Jacqueline Jacobs
Group leader
EmailDuring my MSc training in Medical Biology at the University of Nijmegen, from which I graduated in 1996 (Cum Laude), I became fascinated by the complexity of the molecular mechanisms underlying cancer. I chose to perform my PhD studies at the Netherlands Cancer Institute (NKI) with Dr. Maarten van Lohuizen to investigate the underlying basis for the oncogenic activity of the Polycomb-group gene BMI1. I identified the INK4a/ARF tumor suppressor locus as a critical target of transcriptional repression by BMI1, through which BMI1 controls cell proliferation, senescence, apoptosis and oncogenic transformation. I then developed genome-wide functional genetic screens in mammalian cells to obtain further insights in INK4A/ARF-controlled senescence, leading to the identification of TBX2 as a novel immortalizing oncogene that directly represses the p19ARF promoter and is amplified in human breast cancer.

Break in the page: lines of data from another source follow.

(** The transport accepted [n] bytes of [data[at..]]. *)
Definition accept_bytes (n : Z) (w : World) : World :=
  let t := wtr w in
  let k := Z.to_nat n in
  set_wire (wire w ++ take k (current t))
    (set_wtr {| batch := batch t; current := drop k (current t); probe := probe t;
                unacked := unacked t + zlen (take k (current t)) |} w).
(** [*lock(sent) = transmitted; self.changed.notify_one()] once the item is out. *)
Definition note_sent (transmitted : Z) (w : World) : World :=
  match current (wtr w), probe (wtr w) with
  | [], Some c => notify set_changed (set_cells (<[c := Some transmitted]> (cells w)) w)
  | _, _ => w
  end.
(** How the writer leaves a step: it goes on, the transport failed, or the
    [select!] of [write_loop] dropped it while it was awaiting. *)
Inductive writer_exit := Going | Failed | Cancelled.
#[export] Instance writer_exit_eq_dec : EqDecision writer_exit.
Proof. solve_decision. Defined.
Fixpoint write_out (fuel : nat) (chunk : Z) (budget : Z) : method (writer_exit * Z) :=
  match fuel with
  | O => Done (Going, budget)
  | S fuel =>
      len ← reads (λ w, zlen (current (wtr w)));
      if len =? 0 then Done (Going, budget) else
      n ← ask (WriteIo (Z.min chunk len));
      match n with
      | IoFailed => Done (Failed, budget)
      | IoCancelled => Done (Cancelled, budget)
      | IoOk n =>
          if n =? 0 then Done (Failed, budget) else
          _ ← modify (accept_bytes n);
          flushed ← ask FlushIo;
          match flushed with
          | IoFailed => Done (Failed, budget)
          | IoCancelled => Done (Cancelled, budget)
          | IoOk _ =>
              transmitted ← reads (λ w, born (cfg w) + written w);
              _ ← writer_progress;
              _ ← modify (note_sent transmitted);
              write_out fuel chunk (budget_progress budget n).1
          end
      end
  end.

(** [items.pop_front()]: the item becomes the current one.  The previous one
    is out: the loop never gets here otherwise. *)
Definition pop_item (w : World) : option (option Item * World) :=
  let t := wtr w in
  match current t, batch t with
  | [], [] => Some (None, w)
  | [], i :: r =>
      Some (Some i, set_wtr {| batch := r; current := item_bytes i;
                               probe := match i with Heartbeat _ c => Some c | _ => None end;
                               unacked := unacked t |} w)
  | _, _ => None
  end.
Fixpoint write_items (fuel : nat) (chunk budget : Z) : method (writer_exit * Z) :=
  match fuel with
  | O => Done (Going, budget)
  | S fuel =>
      item ← Act pop_item Done;
      match item with
      | None => Done (Going, budget)
      | Some Shutdown =>
          ok ← ask ShutdownIo;
          match ok with
          | IoFailed => Done (Failed, budget)
          | IoCancelled => Done (Cancelled, budget)
          | IoOk _ =>
              _ ← modify (λ w, set_wire_shut true (on_queue (set_shutdown false) w));
              _ ← modify (notify set_drained);
              write_items fuel chunk budget
          end
      | Some i =>
          r ← write_out (S (length (item_bytes i))) chunk budget;
          if bool_decide (r.1 = Going) then write_items fuel chunk r.2 else Done r
      end
  end.
Lemma ok_ignore P {A} (p : method A) : stable mono P → ok_post P (λ _, True) p → ok_post P (λ _, True) (ignore p).
Proof. intros HP Hp. apply (ok_bind _ (λ _, True)); [done|done|]. intros a _. by apply ok_ret. Qed.
Lemma sends_data o d m :
  (o = TEXT ∧ m = Text d ∧ from_utf8 d = Ok tt ∨ o = BINARY ∧ m = Binary d) →
  bytes_ok d → zlen d <= MAX_PAYLOAD → sends m o d.
Proof.
  unfold MAX_PAYLOAD. intros [(-> & -> & Hu)|[-> ->]] Hb Hl;
    (split; [done|]; split; [done|]); unfold msg_ok, MAX_PAYLOAD; repeat split; (done || lia).
Qed.
Lemma ok_conn_send P tid data binary :
  stable mono P → bytes_ok data → zlen data <= MAX_PAYLOAD → ok_post P (λ _, True) (conn_send tid data binary).
Proof.
  intros HP Hb Hl. unfold conn_send, send_text. destruct binary.
  - apply (ok_send P _ _ _ (Binary data)); [done| |done]. apply sends_data; [by right|done..].
  - destruct (from_utf8 data) as [[]|] eqn:E; [|by apply ok_ret].
    apply (ok_send P _ _ _ (Text data)); [done| |done]. apply sends_data; [by left|done..].
Qed.
Lemma ok_conn_ping P tid data : stable mono P → bytes_ok data → ok_post P (λ _, True) (conn_ping tid data).
Proof.
  intros HP Hb. unfold conn_ping. destruct (Z.ltb_spec 125 (zlen data)); [by apply ok_ret|].
  apply (ok_send P _ _ _ (Ping data)); [done| |done]. split; [done|]. split; [unfold MAX_PAYLOAD; lia|done].
Qed.
Lemma ok_conn_close P code reason :
  stable mono P → bytes_ok reason → from_utf8 reason = Ok tt → ok_post P (λ _, True) (conn_close code reason).
Proof.
  intros HP Hb Hu. unfold conn_close. destruct (valid_close_code code) eqn:Ev; [|by apply ok_ret]. cbn [negb].
  destruct (Z.ltb_spec 123 (zlen reason)); [by apply ok_ret|].
  apply (ok_bind _ (λ _, True)); [done|by apply ok_close; [|apply sends_close]|]. intros _ _. by apply ok_ret.
Qed.
(** A step of the client's worker that ends it. *)
Lemma ok_abandon P (p : method unit) : stable mono P → ok_post P (λ _, True) p → ok_post P (λ _, True) (_ ← p; _ ← lease_drop; Done (@None bytes)).
Proof.
  intros HP Hp. apply (ok_bind _ (λ _, True)); [done|done|]. intros _ _.
  apply (ok_bind _ (λ _, True)); [done|by apply ok_terminate|]. intros _ _. by apply ok_ret.
Qed.
Lemma ok_client_worker P id outcome : stable mono P → ok_post P (λ _, True) (client_worker id outcome).
Proof.
  intros HP. unfold client_worker. apply (ok_bind _ (λ _ : selection, True)); [done|eapply safe_weaken; [apply (ok_ask P Select)|done|by intros ? ? _ [? _]]|]. intros sel _.
  assert (ok_post P (λ _, True) (match outcome with
    | Some (Ok (rest, protocol)) => start rest protocol (EvOpen id)
    | Some (Err e) => _ ← fail e; _ ← lease_drop; Done None
    | None => _ ← fail (bs "handshake timed out"); _ ← lease_drop; Done None end)) as Ho.
  { destruct outcome as [[[rest protocol]|e]|]; [by apply ok_start|by apply ok_abandon, ok_fail..]. }
  assert (∀ r, ok_post P (λ _, True) (await r (λ w, w))) as Hw by (intros r; apply ok_await; [done|]; intros w HI _; split; [done|apply mono_refl]).
  destruct sel; try exact Ho.
  - by apply ok_abandon.
  - apply (ok_bind _ (λ _, True)); [done|done|]. intros _ _. by apply ok_abandon, ok_terminate.
Qed.
Lemma hub_change_ok (f : Events → Events) :
  (∀ e, sent (f e) = sent e ∧ (hub_closed e = true → hub_closed (f e) = true) ∧
        (receiver e = false → receiver (f e) = false)) →
  ok_post anytime (λ _, True) (modify (λ w, set_events (f (events w)) w)).
Proof.
  intros Hf. apply ok_modify; [done|]. intros w (Ho & (He1 & He2 & He3) & Hfl & Hd) _.
  destruct (Hf (events w)) as (Es & Eh & Er). split.
  - split; [exact Ho|]. split; [|split; [exact Hfl|exact Hd]]. unfold events_ok. simpl. rewrite Es.
    split; [done|]. split; [done|]. intros Hc Hn. destruct (He3 Hc Hn); auto.
  - unfold mono. simpl. rewrite Es. repeat split; try done. apply persists_refl.
Qed.
Lemma ok_read_loop w fuel rest :
  opened w → max_message (cfg w) < U64_MAX → bytes_ok rest → thread_ok Inv mono w (read_loop fuel rest).
Proof.
  intros Hop Hmx Hb. set (P := λ w, opened w ∧ max_message (cfg w) < U64_MAX).
  exists P. split; [|split; [done|]].
  { intros w1 w2 Hm [Ho1 Hm1]. split; [by eapply stable_opened|]. destruct Hm as [-> _]. done. }
  exists (λ c w, opened w ∧ max_message c < U64_MAX). split; [|split].
  - intros w1 c w2 HI [Ho1 Hm1] [= <- <-]. split; [done|]. split; [apply mono_refl|done].
  - intros c w1 w2 Hm [Ho1 Hm1]. split; [by eapply stable_opened|done].
  - intros c. apply safe_pure; [apply stable_opened|]. intros Hc now Hnow.
    destruct (push_in (Reader.new (is_server c) (max_message c)) rest) as (r & -> & Hr); [by apply new_in|done|].
    eapply safe_weaken; [apply ok_read_run|done|done]. by intros _.
Qed.
Lemma starts_ok : startable starts Inv mono.
Proof.
  assert (∀ w p, ok_post anytime (λ _, True) p → thread_ok Inv mono w p) as Hany.
  { intros w p Hp. exists anytime. split; [apply stable_anytime|]. split; [done|]. by eapply safe_weaken. }
  intros w p HI Hs. inv Hs.
  - by apply Hany, ok_ignore, ok_conn_send.
  - by apply Hany, ok_ignore, ok_conn_ping.
  - by apply Hany, ok_ignore, ok_conn_close.
  - by apply Hany, ok_terminate.
  - by apply Hany, ok_consumed.
  - by apply Hany, ok_fail.
  - by apply Hany, ok_ignore, ok_start.
  - by apply Hany, ok_ignore, ok_client_worker.
  - by apply ok_read_loop.
  - by apply Hany, ok_write_loop.
  - by apply Hany, ok_activity.
  - by apply Hany, hub_change_ok.
  - by apply Hany, hub_change_ok.
Qed.
(** ** The receiving end *)
(** The flags of a connection in normal operation. *)
Definition open_flags : Flags :=
  {| state := Open; sent_close := false; close_received := None; failed := None; deadline := None |}.
(** A connection with flags [f] that still expects frames, nobody else acting. *)
Definition expects (f : Flags) : Prop := close_received f = None ∧ failed f = None.
Definition receiving (f : Flags) (w : World) : Prop :=
  listening w ∧ in_memory w = true ∧ flags w = f ∧ expects f ∧ 0 <= inbox w.
(** The closing deadline, if there is one, has not passed. *)
Definition in_time (f : Flags) (now : Z) : Prop := match deadline f with Some d => now < d | None => True end.
Definition message_event (i : Z) (m : Msg) : Event :=
  match m with Binary d => EvMessage i d true | Text d => EvMessage i d false | _ => EvError i [] end.
Definition message_bytes (m : Msg) : bytes := match m with Binary d | Text d => d | _ => [] end.
(** What messages add to the inbox. *)
Definition cost (ms : list Msg) : Z := foldr (λ m n, zlen (message_bytes m) + EVENT_COST + n) 0 ms.
Lemma cost_app a b : cost (a ++ b) = cost a + cost b.
Proof. induction a as [|m a IH]; simpl; [done|]. unfold cost in *. simpl. lia. Qed.
Lemma cost_nonneg ms : 0 <= cost ms.
Proof. induction ms as [|m ms IH]; [done|]. unfold cost, EVENT_COST in *. simpl. pose proof (zlen_nonneg (message_bytes m)). lia. Qed.
(** The application got the messages, and nothing else changed. *)
Record delivered (ms : list Msg) (w w' : World) : Prop := {
  de_inert : inert w w';
  de_inbox : inbox w' = inbox w + cost ms;
  de_events : map q_event (sent (events w')) = map q_event (sent (events w)) ++ map (message_event (id (cfg w))) ms
}.
Lemma delivered_refl w : listening w → delivered [] w w.
Proof. intros Hl. split; [by apply inert_refl|unfold cost; simpl; lia|by rewrite app_nil_r]. Qed.
Lemma delivered_trans a b w1 w2 w3 : delivered a w1 w2 → delivered b w2 w3 → delivered (a ++ b) w1 w3.
Proof.
  intros [[] A2 A3] [[] B2 B3]. split.
  - split; try congruence; done.
  - rewrite cost_app. lia.
  - rewrite B3, A3, map_app, <-app_assoc. congruence.
Qed.
Lemma inert_receiving f w w' : inert w w' → 0 <= inbox w' → receiving f w → receiving f w'.
Proof.
  intros [I1 I2 I3 I4 I5 I6 I7 I8] Hi (Hl & Hm & Hf & He & _). split_and!; try done.
  - unfold in_memory, outstanding, pending_out in *. by rewrite I1, I2.
  - by rewrite I4.
Qed.
Lemma inbox_limit_usize : INBOX_LIMIT <= USIZE_MAX.
Proof. by vm_compute. Qed.
Lemma handle_data (o : oracle) f m i w :
  receiving f w → is_data m = true → inbox w + cost [m] <= INBOX_LIMIT →
  ∃ w', run o i (handle m) w = Some (tt, w', i) ∧ delivered [m] w w' ∧ receiving f w'.
Proof.
  intros (Hl & Hm & Hf & [Hcr Hfl] & Hi) Hd Hc. pose proof inbox_limit_usize as HU.
  assert (∃ w', run o i (deliver (zlen (message_bytes m)) (message_event (id (cfg w)) m)) w = Some (tt, w', i) ∧
    delivered [m] w w' ∧ receiving f w') as (w' & E & Hdel & Hrec).
  { unfold cost in Hc. simpl in Hc. pose proof (zlen_nonneg (message_bytes m)). unfold EVENT_COST in *.
    destruct (deliver_open o (zlen (message_bytes m)) (message_event (id (cfg w)) m) i w Hl Hm)
      as (w' & E & Hin & Ei & Ee); [by destruct m|right; lia|]. unfold EVENT_COST in *.
    assert (inbox w' = inbox w + (zlen (message_bytes m) + 64)) as Ei'.
    { rewrite Ei. apply Z.mod_small. unfold USIZE_MAX in *. lia. }
    exists w'. split; [done|]. split; [|by apply (inert_receiving f w); [done|lia|]].
    split; [done|unfold cost, EVENT_COST; simpl; lia|done]. }
  exists w'. split; [|done]. unfold handle, self_id. rewrite run_bind, run_reads.
  assert (run o i (locked (λ w, (negb (bool_decide (close_received (flags w) = None)), w))) w = Some (false, w, i)) as El.
  { rewrite run_locked; [|by destruct Hl|done]. cbn [fst snd]. by rewrite Hf, Hcr. }
  destruct m; try done; by rewrite run_bind, El.
Qed.
(** Dispatching what the reader holds. *)
Lemma dispatch_data (o : oracle) f sv mx b : ∀ p ms p' b' fuel r i w,
  runs sv mx p b ms (Ok (p', b')) → Forall (λ m, is_data m = true) ms → shows sv mx r p b → (length b < fuel)%nat →
  receiving f w → inbox w + cost ms <= INBOX_LIMIT →
  ∃ r' w', run o i (dispatch_fuel fuel r) w = Some ((true, r'), w', i) ∧ shows sv mx r' p' b' ∧
    delivered ms w w' ∧ receiving f w'.
Proof.
  induction b as [b IH] using bytes_length_ind. intros p ms p' b' [|fuel] r i w Hr Hd Hs Hl Hw Hc; [lia|].
  destruct (next_msg_total sv mx p b) as (y & Hy).
  destruct (message_refines _ _ _ _ _ _ Hy Hs) as (r1 & z & Hm & Hpost).
  pose proof (next_msg_runs _ _ _ _ _ Hy) as Hruns. cbn [dispatch_fuel]. rewrite Hm.
  destruct y as [[[[m|] p1] b1]|e]; simpl in Hpost.
  - destruct Hpost as [-> Hs1], Hruns as [Hlt Hruns].
    destruct (runs_total sv mx p1 b1) as (ms1 & x1 & Hr1).
    destruct (runs_det _ _ _ _ _ _ _ _ Hr (Hruns _ _ Hr1)) as [-> <-].
    apply Forall_cons in Hd as [Hdm Hd]. change (m :: ms1) with ([m] ++ ms1) in Hc |- *. rewrite cost_app in Hc.
    pose proof (cost_nonneg ms1). destruct (handle_data o f m i w Hw Hdm) as (w1 & E1 & D1 & R1); [lia|].
    rewrite run_bind, E1, run_bind. unfold state_of. pose proof R1 as (L1 & M1 & F1 & _).
    rewrite run_locked by (by destruct L1 || done). cbn [fst snd].
    assert (state (flags w1) ≠ Closed) as Hnc by (by destruct L1 as (_ & _ & _ & ?)).
    destruct (IH b1 Hlt p1 ms1 p' b' fuel r1 i w1) as (r' & w' & E2 & Hs' & D2 & R2);
      [done|done|done|lia|done|destruct D1; lia|].
    exists r', w'. split_and!; [|done|by eapply delivered_trans|done]. rewrite bool_decide_false by done. by destruct m.
  - destruct Hpost as [-> Hs1]. destruct (runs_det _ _ _ _ _ _ _ _ Hr Hruns) as [-> [= -> ->]].
    exists r1, w. split_and!; [done|done|by apply delivered_refl; destruct Hw|done].
  - by destruct (runs_det _ _ _ _ _ _ _ _ Hr Hruns) as [_ [=]].
Qed.
(** The transport delivers the chunks [cs], then the end of the stream; one
    turn of the loop asks the clock, which is before the closing deadline, the
    [select!], the transport and, after input, the clock again. *)
Fixpoint feeds (f : Flags) (o : oracle) (i : nat) (cs : list bytes) : Prop :=
  in_time f (o i Now) ∧ o (S i) Select = SelRead ∧
  match cs with
  | [] => o (S (S i)) ReadIo = ReadOk []
  | c :: cs => o (S (S i)) ReadIo = ReadOk c ∧ c ≠ [] ∧ feeds f o (S (S (S (S i)))) cs
  end.
(** What the reader's loop holds. *)
Definition holding (sv : bool) (mx : Z) (l : ReadLoop) (p : option Partial) (b : bytes) : Prop :=
  ok l = true ∧ shows sv mx (rdr l) p b.
(** One turn of the loop, up to its read. *)
Lemma run_turn (o : oracle) f sv mx l p b ms p' b' i w :
  receiving f w → holding sv mx l p b → runs sv mx p b ms (Ok (p', b')) → Forall (λ m, is_data m = true) ms →
  inbox w + cost ms < INBOX_LIMIT → in_time f (o i Now) → o (S i) Select = SelRead →
  ∃ l' w', run o i (read_iter l) w = run o (S (S i)) (read_input l') w' ∧ holding sv mx l' p' b' ∧
    delivered ms w w' ∧ receiving f w'.
Proof.
  intros Hw [Hok Hs] Hr Hd Hc Htime Hsel. pose proof Hw as ((_ & Hh & _) & _). unfold read_iter.
  rewrite run_bind, run_reads, Hh, Hok, run_bind.
  assert (length b <= length (buf (rdr l)))%nat as Hb.
  { destruct Hs as (_ & _ & _ & _ & <-). unfold rest. rewrite length_drop. lia. }
  destruct (dispatch_data o f sv mx b p ms p' b' (S (length (buf (rdr l)))) (rdr l) i w)
    as (r' & w' & E & Hs' & D & R); [done|done|done|lia|done|lia|].
  unfold dispatch. rewrite E. cbn [fst snd]. set (l' := Build_ReadLoop _ _ _ _).
  pose proof R as (L & M & F & _). rewrite run_bind, run_locked by (by destruct L || done). cbn [fst snd].
  rewrite (run_ask Now). rewrite bool_decide_false by (by destruct L as (_ & _ & _ & ?)). rewrite F. cbn [orb].
  assert (match deadline f with Some at_ => at_ <=? o i Now | None => false end = false) as ->.
  { unfold in_time in Htime. destruct (deadline f); [|done]. lia. }
  assert (run o (S i) (wait_inbox (state f)) w' = Some (true, w', S i)) as Ewait.
  { unfold wait_inbox. case_bool_decide; [|done]. cbn [negb]. rewrite run_reads.
    destruct (Z.ltb_spec (inbox w') INBOX_LIMIT) as [_|Hbad]; [done|]. destruct D; lia. }
  rewrite run_bind, Ewait. cbn [negb].
  exists l', w'. split; [|done].
  destruct (deadline f); [change (Done ?x ≫= ?k) with (k x); cbv beta|rewrite run_bind, run_reads]; by rewrite (run_ask Select), Hsel.
Qed.
(** A turn that reads a chunk. *)
Lemma run_chunk (o : oracle) f sv mx l p b ms p' b' c i w :
  receiving f w → holding sv mx l p b → runs sv mx p b ms (Ok (p', b')) → Forall (λ m, is_data m = true) ms →
  inbox w + cost ms < INBOX_LIMIT → in_time f (o i Now) → o (S i) Select = SelRead → o (S (S i)) ReadIo = ReadOk c → c ≠ [] →
  ∃ l' w', run o i (read_iter l) w = Some (Continue l', w', S (S (S (S i)))) ∧ holding sv mx l' p' (b' ++ c) ∧
    delivered ms w w' ∧ receiving f w'.
Proof.
  intros Hw Hh Hr Hd Hc Htime Hsel Hread Hne.
  destruct (run_turn o f sv mx l p b ms p' b' i w) as (l' & w1 & E & [Hok Hs] & D & R); [done..|].
  rewrite E. unfold read_input. rewrite (run_ask ReadIo), Hread. destruct c as [|c0 c]; [done|].
  rewrite (run_ask Now), Hok. destruct (push_refines _ _ _ _ _ (c0 :: c) Hs) as (r2 & -> & Hs2 & _).
  by eexists _, w1.
Qed.
(** What a longer stream means, in two parts. *)
Lemma runs_split sv mx p b c ms p' b' :
  runs sv mx p (b ++ c) ms (Ok (p', b')) →
  ∃ ms1 p1 b1 ms2, runs sv mx p b ms1 (Ok (p1, b1)) ∧ runs sv mx p1 (b1 ++ c) ms2 (Ok (p', b')) ∧ ms = ms1 ++ ms2.
Proof.
  intros Hr. destruct (runs_total sv mx p b) as (ms1 & x1 & Hr1). destruct x1 as [[p1 b1]|e].
  - destruct (runs_total sv mx p1 (b1 ++ c)) as (ms2 & x2 & Hr2).
    destruct (runs_det _ _ _ _ _ _ _ _ Hr (runs_app _ _ _ _ _ _ _ _ _ _ Hr1 Hr2)) as [-> <-]. by exists ms1, p1, b1, ms2.
  - by destruct (runs_det _ _ _ _ _ _ _ _ Hr (runs_app_fail _ _ _ _ c _ _ Hr1)) as [_ [=]].
Qed.
(** The end of the loop after the end of the stream. *)
Lemma run_tail (o : oracle) f sv mx fuel l p b i w :
  receiving f w → inbox w <= INBOX_LIMIT → holding sv mx l p b → runs sv mx p b [] (Ok (p, b)) →
  ∃ w', run o i (read_tail fuel l) w = Some (tt, w', i) ∧ state (flags w') = Closed ∧
    map q_event (sent (events w')) = map q_event (sent (events w)) ++ [EvClose (id (cfg w)) 1006 []].
Proof.
  intros Hw Hib [Hok Hs] Hr. unfold read_tail. rewrite Hok, run_bind.
  assert (length b <= length (buf (rdr l)))%nat as Hb.
  { destruct Hs as (_ & _ & _ & _ & <-). unfold rest. rewrite length_drop. lia. }
  destruct (dispatch_data o f sv mx b p [] p b (S (length (buf (rdr l)))) (rdr l) i w)
    as (r' & w1 & E & _ & [[] _ Ev] & R); [done|by apply Forall_nil|done|lia|done|unfold cost; simpl; lia|].
  rewrite run_bind. unfold dispatch. rewrite E. change (run o i (Done ()) w1) with (Some ((), w1, i)). cbv iota beta.
  pose proof R as ((Lo & Lh & Lr & Ls) & M & F & [Hcr Hfl] & _). unfold flush_close.
  rewrite run_bind, run_bind, run_locked by done. cbn [fst snd]. rewrite F, Hcr, Hfl.
  rewrite !bool_decide_true by done. cbn [andb]. change (run o i (Done ()) w1) with (Some ((), w1, i)). cbv iota beta.
  destruct (run_end o i w1) as (w2 & E2 & Hst & Ev2); [done..|].
  exists w2. split; [done|]. split; [done|]. rewrite Ev2, F, Ev, in_cfg. unfold end_status. rewrite Hcr, Hfl. cbn [map fst snd].
  by rewrite app_nil_r.
Qed.
(** The whole loop. *)
Lemma run_reader (o : oracle) f sv mx cs : ∀ fuel l p b ms p' b' i w,
  receiving f w → holding sv mx l p b → runs sv mx p (b ++ concat cs) ms (Ok (p', b')) →
  Forall (λ m, is_data m = true) ms → inbox w + cost ms < INBOX_LIMIT → feeds f o i cs → (length cs < fuel)%nat →
  ∃ w' j, run o i (read_run fuel l) w = Some (tt, w', j) ∧ state (flags w') = Closed ∧
    map q_event (sent (events w')) =
      map q_event (sent (events w)) ++ map (message_event (id (cfg w))) ms ++ [EvClose (id (cfg w)) 1006 []].
Proof.
  induction cs as [|c cs IH]; intros [|fuel] l p b ms p' b' i w Hw Hh Hr Hd Hc Hf Hl; simpl in Hl; try lia.
  - destruct Hf as (Htime & Hsel & Hread). rewrite app_nil_r in Hr. cbn [read_run]. rewrite run_bind.
    destruct (run_turn o f sv mx l p b ms p' b' i w) as (l' & w1 & E & Hh' & [[] D2 D3] & R); [done..|].
    rewrite E. unfold read_input. rewrite (run_ask ReadIo), Hread.
    destruct (run_tail o f sv mx fuel l' p' b' (S (S (S i))) w1) as (w2 & E2 & Hst & Ev);
      [done|lia|done|apply runs_need; by eapply runs_left|].
    exists w2, (S (S (S i))). split; [done|]. split; [done|]. by rewrite Ev, D3, in_cfg, <-app_assoc.
  - destruct Hf as (Htime & Hsel & Hread & Hne & Hf). cbn [concat] in Hr.
    destruct (runs_split sv mx p b (c ++ concat cs) ms p' b' Hr) as (ms1 & p1 & b1 & ms2 & Hr1 & Hr2 & ->).
    rewrite app_assoc in Hr2. apply Forall_app in Hd as [Hd1 Hd2]. rewrite cost_app in Hc. pose proof (cost_nonneg ms2).
    destruct (run_chunk o f sv mx l p b ms1 p1 b1 c i w) as (l2 & w1 & E & Hh2 & [[] D2 D3] & R); [done..|lia|done|done|done|done|].
    cbn [read_run]. rewrite run_bind, E.
    destruct (IH fuel l2 p1 (b1 ++ c) ms2 p' b' (S (S (S (S i)))) w1) as (w2 & j & E2 & Hst & Ev); [done|done|done|done|lia|done|lia|].
    exists w2, j. split; [done|]. split; [done|]. rewrite Ev, D3, in_cfg, map_app. by rewrite <-!app_assoc.
Qed.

For my PhD research I was awarded with a Cum Laude PhD degree from the University of Utrecht in 2000 and with the Antoni van Leeuwenhoek Award 1999. Until the end of 2001 I continued working as a postdoc with Dr. Maarten van Lohuizen to obtain further insights cellular senescence, replicative life span and oncogene collaboration during malignant transformation.
I then obtained a personal KWF (Dutch Cancer Society) fellowship to join the lab of prof. dr. Titia de Lange at the Rockefeller University in New York from 2002-2004, for postdoctoral training on telomere dysfunction as cause of cellular senescence. Supported by the same KWF fellowship I returned to the NKI in July 2004 to continue working on telomere damage responses independently, which was subsequently supported by KWF project grants and a personal VIDI grant from NWO (Dutch Research Council) in 2005 and 2006. In 2008 I was appointed at the NKI as junior group leader (tenure-track).
In 2012 I became a tenured research group leader, was selected as EMBO Young Investigator by the European Molecular Biology Organization and awarded with an ERC Starting Grant. Since the establishment of my group, my research activity focuses on the molecular mechanisms underlying the control of DNA damage responses and DNA repair activities at telomeres and DNA breaks, as they are critical in cancer development and cancer treatment.